Sunday, October 21, 2012



NOTES ON THE 16TH PRESIDENT: 

Lincoln’s law partner states that, "Mr. Lincoln coveted honor and was eager for power. He was impatient of any interference that delayed or obstructed his progress."

Like most people in the country at that time North and South, Lincoln also believed in white supremacy saying, “I as much as any other man, am in favor of having the superior position assigned to the white race…I am not, nor ever have been in favor of making voters or jurors of Negroes.” 

Lincoln distanced himself from abolitionists, though he coveted their votes. 

Lincoln was committed to protectionist tariffs and government subsidies for railroads and other big business. 

Lincoln did not free the slaves; the 13th Amendment did that, 8 months after the war and after his death.  
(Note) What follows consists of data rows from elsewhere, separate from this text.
(** The flag of the part the scan is in. *)
Definition flag (st : parse_state) : bool := if eqIdx st =? 0 then keyEncoded st else valEncoded st.

Lemma same_refl st : same st st.
Proof. by repeat split. Qed.

Lemma same_trans a b c : same a b -> same b c -> same a c.
Proof. unfold same. intros H1 H2. destruct_and!. repeat split; try congruence; auto. Qed.

Lemma same_flag a b : same a b -> flag a = true -> flag b = true.
Proof. unfold same, flag. intros H. destruct_and!. replace (eqIdx b) with (eqIdx a) by done. case_match; auto. Qed.

Lemma scan_step st i c :
  sepIdx st = 0 -> eqIdx st = 0 \/ eqIdx st = 1 -> inner c ->
  exists st', step st i c = Ok (inr st') /\ same st st'
    /\ (flag st = false -> c = 37 -> encodeCheck st' = 1)
    /\ (flag st = false -> c <> 37 -> is_hex c = true -> 0 < encodeCheck st ->
        encodeCheck st' = encodeCheck st + 1 /\ (encodeCheck st' = 3 -> flag st' = true)).
Proof.
  intros Hs He (H38 & H43 & H61). destruct st as [lp si ei key value ke ve ec n obj]. cbn in Hs, He. subst si.
  unfold step, parse_step. cbn [sepIdx eqIdx]. change (at_index [38] 0) with (Some 38). cbn [is_code].
  destruct (Z.eqb_spec 38 c); [done|].
  destruct He as [-> | ->]; [change (0 <? len [61]) with true|change (1 <? len [61]) with false]; cbn match.
  - change (at_index [61] 0) with (Some 61). cbn [is_code]. destruct (Z.eqb_spec 61 c); [done|].
    unfold parse_key, parse_value, flag. cbn -[is_hex Z.eqb Z.ltb Z.add].
    destruct (Z.eqb_spec c 43); [done|].
    destruct ke, ve; cbn -[is_hex Z.eqb Z.ltb Z.add]; repeat case_match; simplify_eq;
      (eexists; split; [reflexivity|]; split; [by repeat split|]); cbn; bool_simpl; split; intros; try done; try lia; try congruence.
  - unfold parse_value, flag. cbn -[is_hex Z.eqb Z.ltb Z.add].
    destruct (Z.eqb_spec c 43); [done|].
    destruct ve; cbn -[is_hex Z.eqb Z.ltb Z.add]; repeat case_match; simplify_eq;
      (eexists; split; [reflexivity|]; split; [by repeat split|]); cbn; bool_simpl; split; intros; try done; try lia; try congruence.
Qed.

Lemma scan_unit st i c rest :
  sepIdx st = 0 -> eqIdx st = 0 \/ eqIdx st = 1 -> inner c ->
  exists st', loop (c :: rest) i st = loop rest (i + 1) st' /\ same st st'
    /\ (flag st = false -> c = 37 -> encodeCheck st' = 1)
    /\ (flag st = false -> c <> 37 -> is_hex c = true -> 0 < encodeCheck st ->
        encodeCheck st' = encodeCheck st + 1 /\ (encodeCheck st' = 3 -> flag st' = true)).
Proof.
  intros Hs He Hc. destruct (scan_step st i c Hs He Hc) as (st' & E & H'). exists st'. split; [|done].
  unfold loop. cbn [parse_loop]. fold step loop. by rewrite E.
Qed.

(** A percent-encoded byte sets the flag. *)
Lemma scan_percent st i b rest :
  sepIdx st = 0 -> eqIdx st = 0 \/ eqIdx st = 1 -> is_byte b ->
  exists st', loop (percent b ++ rest) i st = loop rest (i + 3) st' /\ same st st' /\ flag st' = true.
Proof.
  unfold is_byte. intros Hs He Hb. unfold percent. cbn [app].
  destruct (upper_hex_inner (b / 16) ltac:(div_lia)) as (I1 & N1 & X1).
  destruct (upper_hex_inner (b mod 16) ltac:(div_lia)) as (I2 & N2 & X2).
  destruct (scan_unit st i 37 (upper_hex (b / 16) :: upper_hex (b mod 16) :: rest) Hs He) as (s1 & E1 & S1 & C1 & _).
  { by unfold inner. }
  assert (sepIdx s1 = 0 /\ (eqIdx s1 = 0 \/ eqIdx s1 = 1)) as [Hs1 He1].
  { unfold same in S1. destruct_and!. split; [congruence|]. replace (eqIdx s1) with (eqIdx st) by done. done. }
  destruct (scan_unit s1 (i + 1) (upper_hex (b / 16)) (upper_hex (b mod 16) :: rest) Hs1 He1 I1) as (s2 & E2 & S2 & _ & C2).
  assert (sepIdx s2 = 0 /\ (eqIdx s2 = 0 \/ eqIdx s2 = 1)) as [Hs2 He2].
  { unfold same in S2. destruct_and!. split; [congruence|]. replace (eqIdx s2) with (eqIdx s1) by done. done. }
  destruct (scan_unit s2 (i + 1 + 1) (upper_hex (b mod 16)) rest Hs2 He2 I2) as (s3 & E3 & S3 & _ & C3).
  exists s3. split; [rewrite E1, E2, E3; f_equal; lia|]. split; [eauto using same_trans|].
  destruct (flag st) eqn:F0; [eauto using same_flag|]. specialize (C1 eq_refl eq_refl).
  destruct (flag s1) eqn:F1; [eauto using same_flag|]. destruct (C2 eq_refl N1 X1) as [C2' _]; [lia|].
  destruct (flag s2) eqn:F2; [eauto using same_flag|]. destruct (C3 eq_refl N2 X2) as [C3' C3'']; [lia|].
  apply C3''. lia.
Qed.
Definition scan_step (url : jsstr) (i code : Z) (st : scan) : scan :=
  let '(Scan hasHash start end_ rest lastPos inWs split) := st in
  if start =? -1 then
    if is_ws code then st else scan_convert url i code (Scan hasHash i end_ rest i inWs split)
  else if inWs then
    scan_convert url i code (if is_ws code then st else Scan hasHash start (-1) rest lastPos false split)
  else scan_convert url i code (if is_ws code then Scan hasHash start i rest lastPos true split else st).

Fixpoint scan_loop (url codes : jsstr) (i : Z) (st : scan) : scan :=
  match codes with [] => st | c :: codes => scan_loop url codes (i + 1) (scan_step url i c st) end.

(** Whether there is a hash, and the text to parse. *)
Definition prepare (url : jsstr) : bool * jsstr :=
  let '(Scan hasHash start end_ rest lastPos _ _) := scan_loop url url 0 (Scan false (-1) (-1) [] 0 false false) in
  let rest :=
    if negb (start =? -1) then
      if lastPos =? start then
        if end_ =? -1 then (if start =? 0 then url else slice_from url start) else slice url start end_
      else if (end_ =? -1) && (lastPos <? len url) then rest ++ slice_from url lastPos
      else if negb (end_ =? -1) && (lastPos <? end_) then rest ++ slice url lastPos end_
      else rest
    else rest in
  (hasHash, rest).

(** The loop that looks for the end of the host: the last [@], and the first
    character after it that cannot be in a host, or -1. *)
Definition nonHostChar (c : Z) : bool := is_in [9; 10; 13; 32; 34; 37; 39; 59; 60; 62; 92; 94; 96; 123; 124; 125] c.
Definition hostEndChar (c : Z) : bool := is_in [CHAR_HASH; CHAR_FORWARD_SLASH; CHAR_QUESTION_MARK] c.

Fixpoint host_loop (codes : jsstr) (i atSign nonHost : Z) : Z * Z :=
  match codes with
  | [] => (atSign, nonHost)
  | c :: codes =>
      if nonHostChar c then host_loop codes (i + 1) atSign (if nonHost =? -1 then i else nonHost)
      else if hostEndChar c then (atSign, if nonHost =? -1 then i else nonHost)
      else if c =? CHAR_AT then host_loop codes (i + 1) i (-1)
      else host_loop codes (i + 1) atSign nonHost
  end.

Definition parseHost (u : Url) : Url :=
  let h := or_empty (host u) in
  let '(u, h) :=
    match portPattern h with
    | Some p => (if str_eqb p (js ":") then u else set_port (Some (slice_from p 1)) u, slice h 0 (len h - len p))
    | None => (u, h)
    end in
  if len h =? 0 then u else set_hostname (Some h) u.

Definition validHostChar (c : Z) : bool := is_letter c || is_digit c || is_in [43; 45; 46; 95] c || (127 <? c).

(** The hostname up to the first invalid character, and the rest with a slash. *)
Fixpoint getHostname_loop (hostname codes : jsstr) (i : Z) : option (jsstr * jsstr) :=
  match codes with
  | [] => None
  | c :: codes => if validHostChar c then getHostname_loop hostname codes (i + 1) else Some (slice hostname 0 i, slice_from hostname i)
  end.

Definition getHostname (u : Url) (rest hostname : jsstr) : Url * jsstr :=
  match getHostname_loop hostname hostname 0 with
  | Some (h, t) => (set_hostname (Some h) u, js "/" ++ t ++ rest)
  | None => (u, rest)
  end.

Definition escapedCodes (c : Z) : option jsstr :=
  if is_in [9; 10; 13; 32; 34; 39; 60; 62; 92; 94; 96; 123; 124; 125] c then Some (percent c) else None.

Definition autoEscapeStr (rest : jsstr) : jsstr :=
  let '(lastEscapedPos, escaped) := replacing escapedCodes rest rest 0 0 [] in
  if lastEscapedPos =? 0 then rest
  else if lastEscapedPos <? len rest then escaped ++ slice_from rest lastEscapedPos
  else escaped.

Definition ERR_INVALID_URL (url : jsstr) : jserr := Coded "ERR_INVALID_URL" url.
Definition URIError : jserr := Coded "URIError" (js "URI malformed").

Definition uri_component (s : jsstr) : result jsstr := match decodeURIComponent s with Some t => Ok t | None => Throw URIError end.

Section Parse.
Context `{!WebText} `{!IdnaCrate}.

(** The hostname that is not empty: lower case, in ASCII, and without characters
    that would change what it means. *)
Definition checked_hostname (url hostname : jsstr) (ipv6 : bool) : result jsstr :=
  if hostnameMaxLen <? len hostname then Ok []
  else
    match toLowerCase hostname with
    | [] => Ok []
    | h =>
        if ipv6 then if forbiddenHostCharsIpv6 h then Throw (ERR_INVALID_URL url) else Ok h
        else
          let! h := idnaToASCII h in
          if (len h =? 0) || forbiddenHostChars h then Throw (ERR_INVALID_URL url) else Ok h
    end.

(** The part of the text with the host. *)
Definition parse_host_part (url rest : jsstr) (u : Url) : result (Url * jsstr) :=
  let '(atSign, nonHost) := host_loop rest 0 (-1) (-1) in
  let! u := if negb (atSign =? -1) then let! a := uri_component (slice rest 0 atSign) in Ok (set_auth (Some a) u) else Ok u in
  let start := if negb (atSign =? -1) then atSign + 1 else 0 in
  let '(u, rest) :=
    if nonHost =? -1 then (set_host (Some (slice_from rest start)) u, [])
    else (set_host (Some (slice rest start nonHost)) u, slice_from rest nonHost) in
  let u := parseHost u in
  let u := match hostname u with Some _ => u | None => set_hostname (Some []) u end in
  let h := or_empty (hostname u) in
  let ipv6 := isIpv6Hostname h in
  let '(u, rest) := if ipv6 then (u, rest) else getHostname u rest h in
  let! h := checked_hostname url (or_empty (hostname u)) ipv6 in
  let u := set_hostname (Some h) u in
  let u := set_host (Some (h ++ (if truthy (port u) then js ":" ++ or_empty (port u) else []))) u in
  Ok (if ipv6 then (set_hostname (Some (slice h 1 (-1))) u, match rest with 47 :: _ => rest | _ => js "/" ++ rest end) else (u, rest)).

(** The places of the first question mark before the first hash, and of that hash,
    or -1. *)
Fixpoint split_loop (codes : jsstr) (i questionIdx : Z) : Z * Z :=
  match codes with
  | [] => (questionIdx, -1)
  | c :: codes =>
      if c =? CHAR_HASH then (questionIdx, i)
      else split_loop codes (i + 1) (if (c =? CHAR_QUESTION_MARK) && (questionIdx =? -1) then i else questionIdx)
  end.

Definition parse_query (s : jsstr) : result query_field :=
  let! q := Querystring.parse (JString s) None None None None in Ok (QueryObject q).

(** The path, the search and the hash. *)
Definition parse_rest (rest : jsstr) (parseQueryString : bool) (u : Url) : result Url :=
  let '(questionIdx, hashIdx) := split_loop rest 0 (-1) in
  let u := if hashIdx =? -1 then u else set_hash (Some (slice_from rest hashIdx)) u in
  let! u :=
    if negb (questionIdx =? -1) then
      let end_ := if hashIdx =? -1 then len rest else hashIdx in
      let query := slice rest (questionIdx + 1) end_ in
      let! q := if parseQueryString then parse_query query else Ok (QueryText query) in
      Ok (u |> set_search (Some (slice rest questionIdx end_)) |> set_query_ q)
    else Ok (if parseQueryString then u |> set_search None |> set_query_ (QueryObject []) else u) in
  let useQuestionIdx := negb (questionIdx =? -1) && ((hashIdx =? -1) || (questionIdx <? hashIdx)) in
  let firstIdx := if useQuestionIdx then questionIdx else hashIdx in
  Ok (if firstIdx =? -1 then (if 0 <? len rest then set_pathname (Some rest) u else u)
      else if 0 <? firstIdx then set_pathname (Some (slice rest 0 firstIdx)) u
      else u).

(** [this.path], for http.request. *)
Definition with_path (u : Url) : Url :=
  if truthy (pathname u) || truthy (search u) then set_path (Some (or_empty (pathname u) ++ or_empty (search u))) u else u.

Definition with_href (u : Url) : result Url := let! h := format u in Ok (set_href (Some h) u).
Lincoln’s preferred solution to the emancipated slave problem was not assimilation into society, but rather deportation or colonization.  December 1, 1862 in a message to congress he stated, “I cannot make it better known than it already is, that I strongly favor colonization.”
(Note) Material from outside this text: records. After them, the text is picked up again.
(* ===== verification/UrlFacts.v ===== *)
(** * The legacy URL API: what holds

    The scanning loops of url.ts against definitions without indexes, what
    [parse] guarantees of the parts of a URL, that it undoes [format], how
    [resolve] treats dots, and paths as file URLs and back. *)

From S2P Require Import Prelude PathUtil PathPosix Bytes Codecs WebText WebModel Querystring Idna LegacyUrl.

(** Arithmetic on character codes. *)
Ltac codes :=
  cbv [is_in is_ws is_letter is_digit is_space existsb CHAR_TAB CHAR_LINE_FEED CHAR_FORM_FEED CHAR_CARRIAGE_RETURN CHAR_SPACE CHAR_HASH
    CHAR_FORWARD_SLASH CHAR_COLON CHAR_QUESTION_MARK CHAR_AT CHAR_LEFT_SQUARE_BRACKET CHAR_BACKWARD_SLASH CHAR_RIGHT_SQUARE_BRACKET
    CHAR_NO_BREAK_SPACE CHAR_ZERO_WIDTH_NOBREAK_SPACE] in *; try lia.

Lemma slice_from_0 {A} (s : list A) : slice_from s 0 = s.
Proof. apply slice_whole. Qed.

Lemma slice_extend {A} (p b t : list A) a :
  0 <= a <= len p -> slice (p ++ b ++ t) a (len p + len b) = slice (p ++ b ++ t) a (len p) ++ b.
Proof.
  intros Ha. destruct (split_len p a Ha) as (u & v & -> & <-). rewrite len_app, <- !app_assoc.
  pose proof (slice_mid u (v ++ b) t) as E1. pose proof (slice_mid u v (b ++ t)) as E2.
  rewrite <- app_assoc, len_app, Z.add_assoc in E1. by rewrite E1, E2.
Qed.

(** ** Escaping loops *)

Section Replacing.
Context (f : Z -> option jsstr).

Definition replaced (s : jsstr) : jsstr := mbind (M := list) (fun c => default [c] (f c)) s.

Lemma replaced_app s t : replaced (s ++ t) = replaced s ++ replaced t.
Proof. apply bind_app. Qed.

Lemma replacing_spec str codes pre i lastPos out :
  str = pre ++ codes -> i = len pre -> 0 <= lastPos <= len pre -> out ++ slice str lastPos i = replaced pre ->
  let '(last', out') := replacing f str codes i lastPos out in
  lastPos <= last' <= len str /\ out' ++ slice_from str last' = replaced str
  /\ (last' = lastPos -> out' = out).
Proof.
  revert pre i lastPos out. induction codes as [|c codes IH]; intros pre i lastPos out Hs -> Hl Ho; cbn [replacing].
  { rewrite app_nil_r in Hs. subst. split; [lia|done]. }
  assert (Hs' : str = (pre ++ [c]) ++ codes) by (by rewrite <- app_assoc).
  assert (Hi : len pre + 1 = len (pre ++ [c])) by (by rewrite len_app).
  assert (Hc : replaced (pre ++ [c]) = replaced pre ++ default [c] (f c)) by (unfold replaced; rewrite bind_app; f_equal; apply app_nil_r).
  destruct (f c) as [t|].
  - rewrite flushed_text, Ho by lia. specialize (IH _ _ (len pre + 1) (replaced pre ++ t) Hs' Hi).
    destruct (replacing _ _ _ _ _ _) as [l' o'].
    destruct IH as (H1 & H2 & H3); [lia|by rewrite slice_empty, app_nil_r, Hc|]. split; [lia|]. split; [done|lia].
  - specialize (IH _ _ lastPos out Hs' Hi). destruct (replacing _ _ _ _ _ _) as [l' o'].
    apply IH; [lia|]. by rewrite Hc, <- Ho, Hs, slice_snoc, app_assoc by lia.
Qed.

Lemma replacing_all s :
  let '(lastPos, out) := replacing f s s 0 0 [] in
  0 <= lastPos <= len s /\ out ++ slice_from s lastPos = replaced s /\ (lastPos = 0 -> out = []).
Proof. apply (replacing_spec s s []); try done. by rewrite slice_empty. Qed.
End Replacing.

Lemma autoEscapeStr_replaced s : autoEscapeStr s = replaced escapedCodes s.
Proof.
  unfold autoEscapeStr. pose proof (replacing_all escapedCodes s) as H. destruct (replacing _ _ _ _ _ _) as [l out].
  destruct H as (Hl & Ho & H0). rewrite <- Ho. destruct (Z.eqb_spec l 0) as [->|]; [by rewrite H0, slice_from_0|].
  destruct (Z.ltb_spec l (len s)); [done|]. replace l with (len s) by lia. by rewrite slice_from_end, app_nil_r.
Qed.

Lemma escape_pathname_replaced s : escape_pathname s = replaced path_escape s.
Proof.
  unfold escape_pathname. pose proof (replacing_all path_escape s) as H. destruct (replacing _ _ _ _ _ _) as [l out].
  destruct H as (Hl & Ho & H0). rewrite <- Ho. destruct (Z.ltb_spec 0 l).
  - destruct (Z.eqb_spec l (len s)) as [->|]; [by rewrite slice_from_end, app_nil_r|done].
  - replace l with 0 by lia. by rewrite H0, slice_from_0 by lia.
Qed.

(** ** The text that is parsed *)

(** Slashes for the backslashes before the first question mark or hash. *)
Definition is_mark (c : Z) : bool := is_in [CHAR_HASH; CHAR_QUESTION_MARK] c.

Fixpoint turn_slashes (s : jsstr) : jsstr :=
  match s with
  | [] => []
  | c :: r => if is_mark c then s else (if c =? CHAR_BACKWARD_SLASH then CHAR_FORWARD_SLASH else c) :: turn_slashes r
  end.

(** The text without white space at its ends. *)
Fixpoint trim_start (s : jsstr) : jsstr := match s with c :: r => if is_ws c then trim_start r else s | [] => [] end.
Definition trim (s : jsstr) : jsstr := reverse (trim_start (reverse (trim_start s))).

Lemma turn_slashes_snoc s c :
  turn_slashes (s ++ [c])
  = turn_slashes s ++ [if negb (existsb is_mark s) && (c =? CHAR_BACKWARD_SLASH) then CHAR_FORWARD_SLASH else c].
Proof.
  induction s as [|x s IH]; simpl.
  - destruct (is_mark c) eqn:E; [|done]. unfold is_mark in E. case_match; [codes|done].
  - destruct (is_mark x); simpl; [done|]. by rewrite IH.
Qed.

Lemma ws_plain c : is_ws c = true -> is_mark c = false /\ (c =? CHAR_BACKWARD_SLASH) = false /\ (c =? CHAR_HASH) = false.
Proof. unfold is_mark. codes. Qed.

Lemma turn_slashes_ws s t : Forall (fun c => is_ws c = true) t -> turn_slashes (s ++ t) = turn_slashes s ++ t.
Proof.
  revert s. induction t as [|c t IH]; intros s H; [by rewrite !app_nil_r|]. inversion H as [|? ? Hc Ht]; subst.
  destruct (ws_plain c Hc) as (_ & Hb & _).
  change (s ++ c :: t) with (s ++ [c] ++ t). by rewrite app_assoc, IH, turn_slashes_snoc, Hb, andb_false_r, <- app_assoc.
Qed.

Definition all_ws (s : jsstr) : Prop := Forall (fun c => is_ws c = true) s.
Definition has_hash (s : jsstr) : bool := existsb (fun c => c =? CHAR_HASH) s.

(** What the scan knows after a prefix of the text: white space, the text from its
    first to its last other character, and white space. *)
Inductive scanned (url : jsstr) : jsstr -> scan -> Prop :=
| scanned_none pre : all_ws pre -> scanned url pre (Scan false (-1) (-1) [] 0 false false)
| scanned_some a core x z b rest lastPos st :
    all_ws a -> all_ws b -> head core = Some x -> is_ws x = false -> last core = Some z -> is_ws z = false ->
    len a <= lastPos <= len a + len core ->
    rest ++ slice url lastPos (len a + len core) = turn_slashes core -> (lastPos = len a -> rest = []) ->
    st = Scan (has_hash core) (len a) (match b with [] => -1 | _ => len a + len core end) rest lastPos
           (match b with [] => false | _ => true end) (existsb is_mark core) ->
    scanned url (a ++ core ++ b) st.

Lemma trim_start_ws a s : all_ws a -> trim_start (a ++ s) = trim_start s.
Proof. induction 1 as [|c a Hc Ha IH]; [done|]. simpl. by rewrite Hc. Qed.

Lemma trim_start_head s x : head s = Some x -> is_ws x = false -> trim_start s = s.
Proof. destruct s; [done|]. intros [= ->] H. simpl. by rewrite H. Qed.

Lemma trim_core a core x z b :
  all_ws a -> all_ws b -> head core = Some x -> is_ws x = false -> last core = Some z -> is_ws z = false ->
  trim (a ++ core ++ b) = core.
Proof.
  intros Ha Hb Hx Hx' Hz Hz'. unfold trim. rewrite trim_start_ws by done.
  rewrite (trim_start_head (core ++ b) x) by (done || by destruct core). rewrite reverse_app, trim_start_ws by (by apply Forall_reverse).
  rewrite (trim_start_head _ z), reverse_involutive; [done| |done]. by rewrite head_reverse.
Qed.

Lemma has_hash_app s t : has_hash (s ++ t) = has_hash s || has_hash t.
Proof. apply existsb_app. Qed.

Lemma has_hash_ws s : all_ws s -> has_hash s = false /\ existsb is_mark s = false.
Proof.
  induction 1 as [|c s Hc H IH]; [done|]. destruct (ws_plain c Hc) as (Hm & _ & Hh). simpl. by rewrite Hh, Hm.
Qed.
Although he used religious rhetoric in his speeches when it was politically expedient, Lincoln almost certainly was not a Christian.
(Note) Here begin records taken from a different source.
(* ===== verification/Events.v ===== *)
(** * [EventEmitter]: [_events.mjs]

    One emitter with everything its methods share: the events objects and the
    arrays of listeners are kept in stores, because the methods hold on to them
    while user code runs and replaces or changes them.  A listener of the user
    is a program that performs operations of the same emitter, in any order,
    depending on what they returned, and returns or throws; so a method that
    calls a listener can be re-entered at that point.  A function that belongs
    to [once] shares a state object with its wrapper.  Calls nest without bound,
    so [emit] and [call] take fuel: [None] is a run that needs more of it. *)

From S2P Require Import Prelude.

(** Event names: strings and symbols. *)
Inductive key := KStr (s : jsstr) | KSym (n : Z).

#[export] Instance key_eq_dec : EqDecision key.
Proof. solve_decision. Defined.

Definition kErrorMonitor : key := KSym 0.
Definition kError : key := KStr (js "error").
Definition kNewListener : key := KStr (js "newListener").
Definition kRemoveListener : key := KStr (js "removeListener").

(** ** Property names in the order of [Reflect.ownKeys] *)

(** The number of a canonical array index. *)
Definition index_of (s : jsstr) : option Z :=
  match s with
  | [] => None
  | c :: t =>
      if forallb (fun d => (48 <=? d) && (d <=? 57)) s && (negb (c =? 48) || (len t =? 0)) then
        let n := fold_left (fun a d => a * 10 + (d - 48)) s 0 in
        if n <? 4294967295 then Some n else None
      else None
  end.

Definition key_index (k : key) : option Z := match k with KStr s => index_of s | KSym _ => None end.

Fixpoint insert_key (n : Z) (k : key) (l : list (Z * key)) : list (Z * key) :=
  match l with
  | [] => [(n, k)]
  | (m, j) :: l' => if n <? m then (n, k) :: l else (m, j) :: insert_key n k l'
  end.

Definition is_string (k : key) : bool := match k with KStr _ => true | KSym _ => false end.

Fixpoint index_keys (l : list key) : list (Z * key) :=
  match l with
  | [] => []
  | k :: l => match key_index k with Some n => insert_key n k (index_keys l) | None => index_keys l end
  end.

(** Array indices in ascending order, then strings and then symbols, both in
    the order in which they were added. *)
Definition own_keys (l : list key) : list key :=
  (index_keys l).*2
  ++ filter (fun k => key_index k = None /\ is_string k = true) l
  ++ filter (fun k => is_string k = false) l.

Section Events.
(** The user's functions, other values, promises and state. *)
Context {F V P U : Type} `{!EqDecision F}.

(** A function of the user, which has no property [listener], or the wrapper
    that [_onceWrap] makes, given by the state object it is bound to. *)
Inductive fn := User (f : F) | Wrapped (w : nat).

#[export] Instance fn_eq_dec : EqDecision fn.
Proof using EqDecision0. solve_decision. Defined.

Inductive val := VUndefined | VKey (k : key) | VFn (f : fn) | VError (x : V) | VOther (x : V).

(** What a listener returns: [undefined] or [null], a value without a [then],
    a promise, or a value whose [then] throws when it is read. *)
Inductive ret := RNone | RPlain | RPromise (p : P) | RThenThrows (v : val).

(** What is thrown: a value of the user, [ERR_UNHANDLED_ERROR] with its
    context, and the errors of the argument checks. *)
Inductive exn :=
| XVal (v : val)
| XUnhandled (context : val)
| XArgType
| XRange
| XType.

(** ** The state *)

(** A property of an events object: one listener, or an array of them. *)
Inductive slot := One (f : fn) | Many (a : nat).
Abbreviation events_obj := (list (key * slot)).

(** The object [onceWrapper] is bound to; its target is the emitter. *)
Record once_state := Once { fired : bool; once_type : key; once_listener : fn }.

Record emitter := EE {
  objs : list events_obj;                      (** events objects, by address *)
  arrs : list (list fn * bool);                (** arrays of listeners and [warned] *)
  onces : list once_state;
  _events : option nat;
  _eventsCount : Z;
  _maxListeners : option Z;
  defaultMaxListeners : Z;                     (** the variable of the module *)
  kCapture : bool;
  warnings : list (key * Z);                   (** [process.emitWarning] so far *)
  captured : list (P * key * list val);        (** promises with a rejection handler *)
  invoked : list nat;                          (** wrappers that ran their listener *)
  user : U
}.

Definition set_objs x st := EE x (arrs st) (onces st) (_events st) (_eventsCount st) (_maxListeners st) (defaultMaxListeners st) (kCapture st) (warnings st) (captured st) (invoked st) (user st).
Definition set_arrs x st := EE (objs st) x (onces st) (_events st) (_eventsCount st) (_maxListeners st) (defaultMaxListeners st) (kCapture st) (warnings st) (captured st) (invoked st) (user st).
Definition set_onces x st := EE (objs st) (arrs st) x (_events st) (_eventsCount st) (_maxListeners st) (defaultMaxListeners st) (kCapture st) (warnings st) (captured st) (invoked st) (user st).
Definition set_events e n st := EE (objs st) (arrs st) (onces st) e n (_maxListeners st) (defaultMaxListeners st) (kCapture st) (warnings st) (captured st) (invoked st) (user st).
Definition set_max x st := EE (objs st) (arrs st) (onces st) (_events st) (_eventsCount st) x (defaultMaxListeners st) (kCapture st) (warnings st) (captured st) (invoked st) (user st).
Definition set_default x st := EE (objs st) (arrs st) (onces st) (_events st) (_eventsCount st) (_maxListeners st) x (kCapture st) (warnings st) (captured st) (invoked st) (user st).
Definition set_capture x st := EE (objs st) (arrs st) (onces st) (_events st) (_eventsCount st) (_maxListeners st) (defaultMaxListeners st) x (warnings st) (captured st) (invoked st) (user st).
Definition set_warnings x st := EE (objs st) (arrs st) (onces st) (_events st) (_eventsCount st) (_maxListeners st) (defaultMaxListeners st) (kCapture st) x (captured st) (invoked st) (user st).
Definition set_captured x st := EE (objs st) (arrs st) (onces st) (_events st) (_eventsCount st) (_maxListeners st) (defaultMaxListeners st) (kCapture st) (warnings st) x (invoked st) (user st).
Definition set_invoked x st := EE (objs st) (arrs st) (onces st) (_events st) (_eventsCount st) (_maxListeners st) (defaultMaxListeners st) (kCapture st) (warnings st) (captured st) x (user st).
Definition set_user x st := EE (objs st) (arrs st) (onces st) (_events st) (_eventsCount st) (_maxListeners st) (defaultMaxListeners st) (kCapture st) (warnings st) (captured st) (invoked st) x.

(** Properties of an object without a prototype. *)
Fixpoint get (o : events_obj) (k : key) : option slot :=
  match o with
  | [] => None
  | (j, s) :: o => if bool_decide (j = k) then Some s else get o k
  end.

Fixpoint put (o : events_obj) (k : key) (s : slot) : events_obj :=
  match o with
  | [] => [(k, s)]
  | (j, t) :: o => if bool_decide (j = k) then (j, s) :: o else (j, t) :: put o k s
  end.

Fixpoint del (o : events_obj) (k : key) : events_obj :=
  match o with
  | [] => []
  | (j, t) :: o => if bool_decide (j = k) then o else (j, t) :: del o k
  end.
Lincoln admirer Carl Marx sent him a congratulatory letter after his reelection in 1864; in which he stationed armed guards at polling places to intimidate voters.   

On giving blacks the rights to full citizenship Lincoln stated on September 18 1858, “If the State of Illinois had that power, I should be against the exercise of it.  That is all I have to say about it.”  

Lincoln struggled with severe depression.  

As a lawyer he defended wealthy slave owners and big corporations.  

Lincoln served as an attorney for several railroad companies, including the Illinois Central whose vice president was none other than George B. McClellan, soon to be Commanding General of the Army of the Potomac and later a presidential campaign rival.  

Sherman states in his memoirs that Lincoln laughed at the fate of southern civilians, who lost everything in the war.  

Famed abolitionist Fredrick Douglas gave a scathing indictment of Lincoln’s racial policies in an April 14th 1876 speech, at which President Grant was in attendance.  “He was preeminently the white man’s President, entirely devoted to the welfare of white men.  He was ready and willing at any time during the first years of his administration to deny, postpone, and sacrifice the rights of humanity in the coloured people to promote the welfare of the white people of this country.”

Hardly seems the description of a Great Emancipator.